Exercise prompt: Scan the data for lines with "Implicit" and report the count by itself.

Dataset entries:
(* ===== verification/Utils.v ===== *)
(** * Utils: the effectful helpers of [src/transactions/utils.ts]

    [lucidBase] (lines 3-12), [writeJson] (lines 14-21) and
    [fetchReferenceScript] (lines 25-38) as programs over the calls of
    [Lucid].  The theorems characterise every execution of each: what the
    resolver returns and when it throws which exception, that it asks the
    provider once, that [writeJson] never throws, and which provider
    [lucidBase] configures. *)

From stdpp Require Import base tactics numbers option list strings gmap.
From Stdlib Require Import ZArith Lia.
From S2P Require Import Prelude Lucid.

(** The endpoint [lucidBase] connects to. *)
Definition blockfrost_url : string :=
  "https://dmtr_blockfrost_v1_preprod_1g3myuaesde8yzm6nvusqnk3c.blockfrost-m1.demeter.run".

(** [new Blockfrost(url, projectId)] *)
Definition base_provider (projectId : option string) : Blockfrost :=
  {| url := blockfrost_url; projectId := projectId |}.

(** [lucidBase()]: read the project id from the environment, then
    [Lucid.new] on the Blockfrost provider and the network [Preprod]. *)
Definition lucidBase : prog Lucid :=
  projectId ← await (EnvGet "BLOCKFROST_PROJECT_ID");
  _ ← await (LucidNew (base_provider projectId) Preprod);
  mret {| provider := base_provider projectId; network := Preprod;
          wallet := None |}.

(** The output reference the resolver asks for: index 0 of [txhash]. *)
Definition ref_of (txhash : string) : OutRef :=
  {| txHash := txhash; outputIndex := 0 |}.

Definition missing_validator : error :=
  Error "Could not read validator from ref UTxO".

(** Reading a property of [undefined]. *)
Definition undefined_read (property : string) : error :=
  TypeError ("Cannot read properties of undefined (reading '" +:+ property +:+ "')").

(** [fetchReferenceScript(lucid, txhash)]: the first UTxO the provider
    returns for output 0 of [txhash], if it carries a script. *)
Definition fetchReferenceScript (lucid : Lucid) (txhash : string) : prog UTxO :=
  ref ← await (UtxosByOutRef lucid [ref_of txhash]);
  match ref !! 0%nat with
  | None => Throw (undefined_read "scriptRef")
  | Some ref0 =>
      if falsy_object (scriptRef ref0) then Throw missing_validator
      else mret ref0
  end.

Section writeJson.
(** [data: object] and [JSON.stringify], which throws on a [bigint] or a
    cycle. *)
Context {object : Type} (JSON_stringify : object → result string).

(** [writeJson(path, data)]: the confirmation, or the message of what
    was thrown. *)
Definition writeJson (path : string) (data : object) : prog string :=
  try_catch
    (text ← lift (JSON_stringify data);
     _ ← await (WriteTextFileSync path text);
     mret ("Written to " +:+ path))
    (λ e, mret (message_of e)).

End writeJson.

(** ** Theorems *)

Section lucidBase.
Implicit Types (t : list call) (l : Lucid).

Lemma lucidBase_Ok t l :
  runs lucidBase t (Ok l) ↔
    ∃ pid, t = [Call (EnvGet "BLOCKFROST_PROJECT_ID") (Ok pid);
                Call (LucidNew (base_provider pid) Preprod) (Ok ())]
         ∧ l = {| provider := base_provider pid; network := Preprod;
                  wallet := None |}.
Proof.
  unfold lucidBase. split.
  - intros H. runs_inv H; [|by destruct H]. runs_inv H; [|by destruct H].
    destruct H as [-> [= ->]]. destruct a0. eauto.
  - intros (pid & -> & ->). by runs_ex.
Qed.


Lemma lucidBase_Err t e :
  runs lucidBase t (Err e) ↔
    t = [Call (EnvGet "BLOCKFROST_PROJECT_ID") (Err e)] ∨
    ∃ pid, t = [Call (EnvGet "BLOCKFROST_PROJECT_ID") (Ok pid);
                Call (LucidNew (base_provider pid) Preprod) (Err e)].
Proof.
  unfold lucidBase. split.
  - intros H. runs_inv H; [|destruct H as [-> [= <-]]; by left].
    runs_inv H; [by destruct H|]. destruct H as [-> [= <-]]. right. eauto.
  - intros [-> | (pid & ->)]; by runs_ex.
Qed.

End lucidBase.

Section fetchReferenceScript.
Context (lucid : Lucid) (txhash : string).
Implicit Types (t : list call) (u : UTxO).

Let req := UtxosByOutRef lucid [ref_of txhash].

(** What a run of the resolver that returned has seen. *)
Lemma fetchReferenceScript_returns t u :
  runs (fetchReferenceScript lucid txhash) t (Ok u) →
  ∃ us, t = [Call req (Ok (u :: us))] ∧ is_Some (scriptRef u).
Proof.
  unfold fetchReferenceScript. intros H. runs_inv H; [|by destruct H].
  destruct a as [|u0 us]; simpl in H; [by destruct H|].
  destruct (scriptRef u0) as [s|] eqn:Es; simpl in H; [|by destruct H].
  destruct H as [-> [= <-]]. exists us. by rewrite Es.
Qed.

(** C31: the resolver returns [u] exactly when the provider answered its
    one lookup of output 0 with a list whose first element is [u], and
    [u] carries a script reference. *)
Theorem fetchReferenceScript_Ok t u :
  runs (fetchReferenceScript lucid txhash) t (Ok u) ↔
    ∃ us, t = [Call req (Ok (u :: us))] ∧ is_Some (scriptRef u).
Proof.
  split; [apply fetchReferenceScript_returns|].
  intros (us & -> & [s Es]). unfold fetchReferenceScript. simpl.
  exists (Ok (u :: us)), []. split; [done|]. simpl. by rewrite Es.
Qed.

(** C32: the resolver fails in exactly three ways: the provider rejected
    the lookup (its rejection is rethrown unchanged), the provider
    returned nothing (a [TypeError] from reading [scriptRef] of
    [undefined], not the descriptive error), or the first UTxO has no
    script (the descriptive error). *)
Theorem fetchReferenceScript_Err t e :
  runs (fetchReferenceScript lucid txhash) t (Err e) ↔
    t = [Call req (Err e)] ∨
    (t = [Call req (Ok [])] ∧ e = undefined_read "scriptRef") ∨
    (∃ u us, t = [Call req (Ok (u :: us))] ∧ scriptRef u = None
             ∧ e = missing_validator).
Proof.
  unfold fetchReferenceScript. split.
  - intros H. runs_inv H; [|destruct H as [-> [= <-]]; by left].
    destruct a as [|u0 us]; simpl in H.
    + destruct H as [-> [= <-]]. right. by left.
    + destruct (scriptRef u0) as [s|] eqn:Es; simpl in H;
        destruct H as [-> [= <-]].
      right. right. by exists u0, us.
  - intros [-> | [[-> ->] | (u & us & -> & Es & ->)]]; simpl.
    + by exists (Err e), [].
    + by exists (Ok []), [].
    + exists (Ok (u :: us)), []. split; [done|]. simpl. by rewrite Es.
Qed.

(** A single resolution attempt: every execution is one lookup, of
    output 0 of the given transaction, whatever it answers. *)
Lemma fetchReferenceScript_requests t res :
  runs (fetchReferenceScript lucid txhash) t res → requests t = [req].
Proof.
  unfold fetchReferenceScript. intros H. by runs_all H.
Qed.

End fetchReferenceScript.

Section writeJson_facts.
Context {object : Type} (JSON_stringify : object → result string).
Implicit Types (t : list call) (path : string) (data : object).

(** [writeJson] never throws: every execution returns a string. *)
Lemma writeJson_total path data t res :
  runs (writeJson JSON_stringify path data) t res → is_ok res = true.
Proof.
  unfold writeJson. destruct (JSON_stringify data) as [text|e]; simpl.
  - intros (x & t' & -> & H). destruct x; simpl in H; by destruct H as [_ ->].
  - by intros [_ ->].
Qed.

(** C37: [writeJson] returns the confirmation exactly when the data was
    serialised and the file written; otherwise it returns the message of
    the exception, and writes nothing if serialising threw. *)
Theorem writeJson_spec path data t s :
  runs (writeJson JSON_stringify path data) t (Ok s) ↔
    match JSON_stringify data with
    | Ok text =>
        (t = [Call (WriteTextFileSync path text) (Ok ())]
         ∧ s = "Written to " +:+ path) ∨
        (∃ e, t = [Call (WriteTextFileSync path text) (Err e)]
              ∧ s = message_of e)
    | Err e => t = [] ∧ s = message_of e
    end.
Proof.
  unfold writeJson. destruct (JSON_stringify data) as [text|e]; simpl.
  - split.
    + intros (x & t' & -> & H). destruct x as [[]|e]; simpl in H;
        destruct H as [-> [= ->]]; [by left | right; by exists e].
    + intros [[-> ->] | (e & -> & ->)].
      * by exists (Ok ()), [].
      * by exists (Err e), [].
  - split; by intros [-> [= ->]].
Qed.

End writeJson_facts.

Exercise answer: 3